A Dodge Stratus filled with mirrors and disembodied vocal instructions from a GPS program conveyed, the program notes suggested, “continuance on a path that feels automatic rather than intentional.” That sense of drifting through life was augmented with what Alice & the Magician described as “flat notes of old coffee, sour milk… and cleaning solution.”
Miller, who devised “AutoBiography,” knew the sense of smell could create some of the piece’s most-evocative moments. She grew up in Bavaria, where she said the Catholic Church knew all about the power of scent with its incense-filled churches.
“The olfactory sense is the one that’s immediately connected to our emotional system,” Miller said, and because it bypasses cognition we can’t “edit it” as we can things we see and hear. Smells, she said, are also often harder to describe than other senses, making understanding of them more elusive.
“We can digitize everything,” Miller said, “but we can’t digitalize scent.”
The mad-scientist’s laboratory
Alice & the Magician tries to recreate scents without merely mimicking them. The faint smell of stale beer was the scent that came through most clearly in the Subaru, while the coffee jumped out at first sniff in the Dodge before the cleaning solution made its presence known.

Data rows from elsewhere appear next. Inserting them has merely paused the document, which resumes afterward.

(** * A shallow embedding of the 168.se search engine

    The development follows the layout of the Python sources:

    - [PyStr]      the [str] methods the components rely on
                   ([lower], [in], [find], [count], [split]);
    - [Ranking]    [components/ranking.py]  (class [SearchRanking]);
    - [Indexer]    [components/indexer.py]  (class [SearchIndexer], over a
                   small model of the Whoosh index writer);
    - [Crawler]    [components/crawler.py]  (class [WebCrawler]; the run
                   with its requests and with the exception of
                   [time.sleep] is [Crawler.Traced]);
    - [Scheduler]  [components/scheduler.py] (class [CrawlScheduler]: the
                   job list, with [datetime] and [int] as far as it uses
                   them);
    - [Engine]     [SearchEngine.crawl_and_index] of [search_engine.py]
                   and [CrawlScheduler.execute_crawl_job], which compose
                   the components;
    - [Texts]      [WebParser.clean_text] of [components/parser.py],
                   [preprocess_query] and the snippet of
                   [components/query_engine.py];
    - [Search]     [QueryEngine.search] and [SearchEngine.search], over
                   the Whoosh searcher as a function.

    Logging and the rewriting of the job file after each change of the
    job list return nothing to the caller and are left out.

    Python [int] is [Z].  Python [float] is idealised as a real number
    of [R] as far as rounding goes; where a double gives an exception or
    an exact zero instead of a rounded value ([math.exp] out of its
    range, an [int] too large for a [float]) the definitions say so.
    [str] is [string]: the strings of characters below 256, on which
    [lower], white space and the word characters of a pattern are as
    Python has them.  A [dict] with string keys is a [gmap string _], a
    [set] of strings a [gset string].  Reading the clock ([time.time()],
    [datetime.now()]) is made explicit as an argument [now]. *)

From Stdlib Require Import ZArith Reals Lra Lia List Ascii String Bool.
From Equations Require Import Equations.
From stdpp Require Import gmap strings list fin_maps sorting.

(* ===================================================================== *)
(** ** Python string methods *)
(* ===================================================================== *)

Module PyStr.

(** [c.lower()] on one character: the capitals below 256, which are
    the 26 of ASCII and the 30 from 192 to 222 without the
    multiplication sign 215, are shifted by 32. *)
Definition lower_ascii (c : ascii) : ascii :=
  let n := nat_of_ascii c in
  if ((65 <=? n)%nat && (n <=? 90)%nat)
     || ((192 <=? n)%nat && (n <=? 222)%nat && negb (n =? 215)%nat)
  then ascii_of_nat (n + 32) else c.

(** [s.lower()] *)
Fixpoint lower (s : string) : string :=
  match s with
  | EmptyString => EmptyString
  | String c s' => String (lower_ascii c) (lower s')
  end.

(** [s.startswith(p)] *)
Fixpoint startswith (p s : string) : bool :=
  match p, s with
  | EmptyString, _ => true
  | String _ _, EmptyString => false
  | String a p', String b s' => if Ascii.eqb a b then startswith p' s' else false
  end.

(** [s.find(sub)]: the least offset at which [sub] occurs, [None] for
    Python's [-1]. *)
Fixpoint find (sub s : string) : option nat :=
  if startswith sub s then Some 0%nat
  else match s with
       | EmptyString => None
       | String _ s' => match find sub s' with
                        | Some i => Some (S i)
                        | None => None
                        end
       end.

(** [sub in s] *)
Definition contains (sub s : string) : bool :=
  match find sub s with Some _ => true | None => false end.

(** [s.count(sub)]: the number of non-overlapping occurrences, scanning
    from the left; [skip] characters of the last match are still to be
    passed over.  For the empty [sub] this is [len(s) + 1]. *)
Fixpoint count_from (skip : nat) (sub s : string) : nat :=
  match s with
  | EmptyString =>
      match skip, sub with
      | O, EmptyString => 1
      | _, _ => 0
      end
  | String _ s' =>
      match skip with
      | S k => count_from k sub s'
      | O => if startswith sub s
             then S (count_from (String.length sub - 1) sub s')
             else count_from 0 sub s'
      end
  end.

Definition count (sub s : string) : nat := count_from 0 sub s.

(** The characters [str.split()], [str.strip()] and the class of white
    space of a pattern treat as white space, below 256: TAB, LF, VT, FF,
    CR, FS, GS, RS, US, the blank, NEL (133) and the no-break space
    (160). *)
Definition isspace (c : ascii) : bool :=
  let n := nat_of_ascii c in
  ((9 <=? n)%nat && (n <=? 13)%nat) || ((28 <=? n)%nat && (n <=? 32)%nat)
  || (n =? 133)%nat || (n =? 160)%nat.

(** [s.split()]: maximal runs of non-blank characters; [cur] is the
    word being read, in reverse. *)
Fixpoint split_go (cur : option string) (s : string) : list string :=
  match s with
  | EmptyString =>
      match cur with
      | Some w => [String.rev w]
      | None => []
      end
  | String c s' =>
      if isspace c then
        match cur with
        | Some w => String.rev w :: split_go None s'
        | None => split_go None s'
        end
      else
        match cur with
        | Some w => split_go (Some (String c w)) s'
        | None => split_go (Some (String c EmptyString)) s'
        end
  end.

Definition split (s : string) : list string := split_go None s.

(** Truth value of a string: [not s] holds of the empty string only. *)
Definition truthy (s : string) : bool :=
  match s with EmptyString => false | String _ _ => true end.

End PyStr.

(* ===================================================================== *)
(** ** components/ranking.py *)
(* ===================================================================== *)

Module Ranking.

(** The exceptions the scoring code can raise. *)
Inductive exn : Type :=
| ZeroDivisionError
| ValueError
| KeyError (key : string)
| OverflowError.

Inductive result (A : Type) : Type :=
| Ok (a : A)
| Raise (e : exn).
Arguments Ok {A} a.
Arguments Raise {A} e.

(** Sequencing: an exception ends the computation. *)
#[global] Instance result_bind : MBind result :=
  fun A B (k : A -> result B) (m : result A) =>
    match m with
    | Ok a => k a
    | Raise e => Raise e
    end.

(** [self.weights]: a dictionary from weight names to floats. *)
Abbreviation weights := (gmap string R).

(** [self.weights[key]] *)
Definition weight (w : weights) (key : string) : result R :=
  match w !! key with
  | Some x => Ok x
  | None => Raise (KeyError key)
  end.

Local Open Scope R_scope.

(** The dictionary built by [SearchRanking.__init__]. *)
Definition initial_weights : weights :=
  <["title_match" := 3]>
  (<["content_match" := 1]>
  (<["meta_description_match" := 2]>
  (<["heading_match" := 5 / 2]>
  (<["url_match" := 3 / 2]>
  (<["freshness" := 1]>
  (<["content_length" := 1 / 2]>
  (<["depth_penalty" := - (1 / 5)]> ∅))))))).

(** The value stored under ['crawl_time']: absent (or [None]), a number
    of seconds since the epoch, or a [datetime] object whose
    [.timestamp()] is [t]. *)
Inductive crawl_stamp : Type :=
| NoTime
| Timestamp (t : R)
| DateTime (t : R).

(** A search hit, as built by [QueryEngine.search].  A text field that
    is missing from the dictionary reads as the empty string, which is
    what [result.get(key, '')] gives. *)
Record hit : Type := {
  url : string;
  title : string;
  content : string;
  meta_description : string;
  headings : string;
  score : option R;
  content_length : Z;
  crawl_time : crawl_stamp;
  depth : Z
}.

Record breakdown : Type := {
  title_score : Z;
  content_score : R;
  meta_score : Z;
  heading_score : Z;
  url_score : Z;
  freshness_score : R;
  content_length_score : R;
  depth_penalty : R
}.

(** A hit after [rank_results] has stored ['ranking_score'] and
    ['score_breakdown'] in it. *)
Record ranked : Type := {
  ranked_hit : hit;
  ranking_score : R;
  score_breakdown : breakdown
}.

(** [calculate_tf_idf] *)
Definition df (term : string) (all_documents : list string) : nat :=
  length (filter (fun doc => Is_true (PyStr.contains (PyStr.lower term) (PyStr.lower doc)))
                 all_documents).

Definition calculate_tf_idf (term document : string) (all_documents : list string)
  : result R :=
  match length (PyStr.split document) with
  | O => Raise ZeroDivisionError
  | S _ as words =>
      let tf := INR (PyStr.count (PyStr.lower term) (PyStr.lower document)) / INR words in
      match all_documents with
      | [] => Raise ValueError
      | _ :: _ =>
          let idf := ln (INR (length all_documents) / INR (df term all_documents + 1)) in
          Ok (tf * idf)
      end
  end.

(** One round of the loop of [calculate_title_score]. *)
Definition title_term_score (title_lower term : string) : Z :=
  let term_lower := PyStr.lower term in
  if PyStr.contains term_lower title_lower then
    if String.eqb term_lower title_lower then 10
    else if PyStr.contains (" " +:+ term_lower +:+ " ") (" " +:+ title_lower +:+ " ") then 5
    else 2
  else 0.

(** [calculate_title_score] *)
Definition calculate_title_score (query_terms : list string) (title : string) : Z :=
  if PyStr.truthy title then
    let title_lower := PyStr.lower title in
    fold_left (fun score term => (score + title_term_score title_lower term)%Z)
              query_terms 0%Z
  else 0%Z.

One scene at “AutoBiography” showed a car accident where Alice & the Magician aimed for “prominent expressions of burnt tire, hot pavement, metal and adrenaline,” but between the strong visual images and the fact that parking garages already smell of rubber and asphalt, those added scents were harder to discern.
Aaron Wisniewski said one-plus-one doesn’t always equal two in scent landscaping. He said he and his brother will “throw a bunch of stuff at the wall” to see what sticks.
“You just keep messing around in the mad-scientist’s laboratory,” he said. “There’s a lot of art in the creation, and there’ s a lot of science in the art.”